As ionizing radiation passes through a thermoluminescent dosimeter, electrons in the material are moved into dosimetric traps. The electrons are held there until the detector is heated up. Once the temperature reaches a maximum of approximately 400o Celsius, the trapped electrons begin to move. This movement causes a light pulse to be emitted, also known as luminescence.
In luminescence, only a small fraction of atoms (called the emission center or luminescence center), emit light. A photomultiplier tube (PMT) is then used to count the visible light emitted. The amount of emitted light is proportional to the amount of ionizing radiation exposure that the dosimeter received.
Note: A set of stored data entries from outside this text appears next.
(* ===== verification/Prisma.v ===== *)
(** The database client as an interface. Prisma and PostgreSQL are not part of
    the repository: the operations the services call are parameters, and what
    the services rely on is the documented behaviour stated as [PrismaLaws].
    [findMany] without [orderBy] promises no order, [findFirst] without
    [orderBy] promises no particular row, and autoincrement ids come from an
    increasing sequence. *)

From Stdlib Require Import ZArith Lia.
From stdpp Require Import base list.
From S2P Require Import Prelude.

Open Scope Z_scope.

Class Prisma := {
  find_many : forall {A : Type}, (A -> bool) -> list A -> list A;
  find_first : forall {A : Type}, (A -> bool) -> list A -> option A;
  (** [orderBy]: the boolean relation tells which row may come before which. *)
  find_first_by : forall {A : Type}, (A -> A -> bool) -> (A -> bool) -> list A -> option A;
  count : forall {A : Type}, (A -> bool) -> list A -> Z;
  (** Rows after the update and the number of rows it matched. *)
  update_many : forall {A : Type}, (A -> bool) -> (A -> A) -> list A -> list A * Z;
  next_id : list Z -> Z
}.

(** An order by a column: every two rows are comparable, transitively. *)
Definition total_order {A} (le : A -> A -> bool) : Prop :=
  (forall x y, le x y = true \/ le y x = true) /\
  (forall x y z, le x y = true -> le y z = true -> le x z = true).

Class PrismaLaws (P : Prisma) : Prop := {
  find_many_perm : forall A (p : A -> bool) t, Permutation (find_many p t) (filterb p t);
  find_first_some : forall A (p : A -> bool) t x,
    find_first p t = Some x -> In x t /\ p x = true;
  find_first_none : forall A (p : A -> bool) t x,
    find_first p t = None -> In x t -> p x = false;
  find_first_by_some : forall A le (p : A -> bool) t x,
    find_first_by le p t = Some x -> In x t /\ p x = true;
  find_first_by_least : forall A le (p : A -> bool) t x y,
    total_order le -> find_first_by le p t = Some x ->
    In y t -> p y = true -> le x y = true;
  find_first_by_none : forall A le (p : A -> bool) t x,
    find_first_by le p t = None -> In x t -> p x = false;
  count_eq : forall A (p : A -> bool) t, count p t = Z.of_nat (length (filterb p t));
  update_many_eq : forall A (p : A -> bool) f t,
    update_many p f t =
    (map (fun r => if p r then f r else r) t, Z.of_nat (length (filterb p t)));
  next_id_above : forall ids x, In x ids -> x < next_id ids
}.

(** * Derived facts *)

Section Derived.
Context `{PrismaLaws}.
Context {A : Type}.
Implicit Types (p : A -> bool) (t : list A).

Lemma find_many_In p t x : In x (find_many p t) <-> In x t /\ p x = true.
Proof.
  rewrite <- filterb_In. split; apply Permutation_in;
    [|symmetry]; apply find_many_perm.
Qed.

Lemma find_many_length p t : length (find_many p t) = length (filterb p t).
Proof. apply Permutation_length, find_many_perm. Qed.

Lemma find_first_exists p t x :
  In x t -> p x = true -> exists y, find_first p t = Some y.
Proof.
  intros Hx Hp. destruct (find_first p t) as [y|] eqn:E; [by exists y|].
  by rewrite (find_first_none _ _ _ _ E Hx) in Hp.
Qed.

Lemma find_first_unique p t x :
  In x t -> p x = true -> (forall y, In y t -> p y = true -> y = x) ->
  find_first p t = Some x.
Proof.
  intros Hx Hp Hu. destruct (find_first_exists p t x Hx Hp) as [y E].
  rewrite E. f_equal. apply find_first_some in E as [? ?]. by apply Hu.
Qed.

Lemma find_first_absent p t :
  (forall x, In x t -> p x = false) -> find_first p t = None.
Proof.
  intros Hn. destruct (find_first p t) as [x|] eqn:E; [|done].
  apply find_first_some in E as [Hx Hp]. by rewrite Hn in Hp.
Qed.

Lemma next_id_fresh ids : ~ In (next_id ids) ids.
Proof. intros Hin. apply next_id_above in Hin. lia. Qed.

Lemma count_nonneg p t : 0 <= count p t.
Proof. rewrite count_eq. lia. Qed.

Lemma count_zero p t : count p t = 0 <-> forall x, In x t -> p x = false.
Proof.
  rewrite count_eq. split.
  - intros E x Hx. destruct (p x) eqn:Ep; [|done].
    assert (Hf : In x (filterb p t)) by by apply filterb_In.
    destruct (filterb p t); [done|]. cbn in E. lia.
  - intros Hn. destruct (filterb p t) as [|x l] eqn:E; [done|].
    assert (Hf : In x (filterb p t)) by (rewrite E; by left).
    apply filterb_In in Hf as [Hx Hp]. by rewrite Hn in Hp.
Qed.

Lemma count_pos_exists p t : 0 < count p t -> exists x, In x t /\ p x = true.
Proof.
  rewrite count_eq. destruct (filterb p t) as [|x l] eqn:E; cbn; [lia|].
  intros _. exists x. apply filterb_In. rewrite E. by left.
Qed.

(** Membership after an update: every row is the image of an old one. *)
Lemma update_many_In p f t x :
  In x (fst (update_many p f t)) <->
  exists y, In y t /\ x = if p y then f y else y.
Proof.
  rewrite update_many_eq. cbn. rewrite in_map_iff.
  split; intros (y & ? & ?); exists y; done.
Qed.
End Derived.

(** * A concrete client

    Rows are returned in table order, ids are one above the largest. *)

Fixpoint min_by {A} (le : A -> A -> bool) (x : A) (l : list A) : A :=
  match l with
  | nil => x
  | y :: l => if le x y then min_by le x l else min_by le y l
  end.

Definition in_order : Prisma := {|
  find_many A p t := filterb p t;
  find_first A p t := List.find p t;
  find_first_by A le p t :=
    match filterb p t with nil => None | x :: l => Some (min_by le x l) end;
  count A p t := Z.of_nat (length (filterb p t));
  update_many A p f t :=
    (map (fun r => if p r then f r else r) t, Z.of_nat (length (filterb p t)));
  next_id ids := fold_right Z.max 0 ids + 1
|}.

Lemma min_by_In {A} (le : A -> A -> bool) x l : In (min_by le x l) (x :: l).
Proof.
  revert x. induction l as [|y l IH]; intros x; cbn; [by left|].
  destruct (le x y).
  - destruct (IH x) as [<-|?]; auto.
  - destruct (IH y) as [<-|?]; auto.
Qed.

Lemma min_by_least {A} (le : A -> A -> bool) x l y :
  total_order le -> In y (x :: l) -> le (min_by le x l) y = true.
Proof.
  intros [Htot Htr]. assert (Hrefl : forall z, le z z = true) by (intros z; by destruct (Htot z z)).
  revert x y. induction l as [|z l IH]; intros x y; cbn [min_by].
  - intros [<-|[]]. apply Hrefl.
  - destruct (le x z) eqn:E.
    + intros [<-|[<-|Hy]]; [| |apply IH; by right].
      * apply IH. by left.
      * apply Htr with x; [|done]. apply IH. by left.
    + assert (Hzx : le z x = true) by (destruct (Htot x z); congruence).
      intros [<-|[<-|Hy]]; [| |apply IH; by right].
      * apply Htr with z; [|done]. apply IH. by left.
      * apply IH. by left.
Qed.

Lemma fold_max_ge ids x : In x ids -> x <= fold_right Z.max 0 ids.
Proof.
  induction ids as [|y ids IH]; cbn; [done|]. intros [->|Hx]; [lia|]. apply IH in Hx. lia.
Qed.

#[export] Instance in_order_laws : PrismaLaws in_order.
Proof.
  split; cbn; intros.
  - done.
  - by apply find_Some_In.
  - by apply (find_None_In p t).
  - destruct (filterb p t) as [|z l] eqn:E; simplify_eq.
    apply filterb_In. rewrite E. apply min_by_In.
  - destruct (filterb p t) as [|z l] eqn:E; simplify_eq.
    apply min_by_least; [done|]. rewrite <- E. by apply filterb_In.
  - destruct (filterb p t) as [|z l] eqn:E; [|done].
    destruct (p x) eqn:Ep; [|done].
    assert (Hf : In x (filterb p t)) by by apply filterb_In. by rewrite E in Hf.
  - done.
  - done.
  - by apply Zle_lt_succ, fold_max_ge.
Qed.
A TLD dosimeter badge is considered to be a passive radiation detection device and has become the most commonly used solid-state radiation detector for personnel monitoring. TLD dosimeters are used by workers at nuclear power plants, in research laboratories, and medical fields – including those administering radiation therapy.
The most common types of thermoluminescent dosimeters are lithium fluoride, lithium borate, calcium sulfate, calcium fluoride, coupled with one or more impurities to produce trap states for energetic electrons.
To learn more about the TLD dosimeter and RDC’s offerings, please check out our recent blog post titled, “Thermoluminescent Dosimeter [TLD] – Everything You Need to Know.”
The material makeup of a TLD dosimeter and an OSL dosimeter is very similar, as both are comprised of crystalline solids. Both dosimeters capture point dose measurements, or radiation doses in a relatively small volume.
An OSL dosimeter most commonly uses Beryllium Oxide (BeO) to absorb x-ray energy. It then releases it and measures the precise dose of ionizing radiation received. Beryllium Oxide is commonly used because it is extremely durable, sensitive, and resistant to environmental influences and fading. Some OSL dosimeters use Aluminum Oxide (Al2O3:C) instead of BeO.
OSL dosimeters are generally more sensitive than TLD dosimeters, with a lower limit of detection. The lower limit of detection (LLD) is the smallest amount of an analyte (a substance whose chemical components are being identified and measured) that can reliably be detected.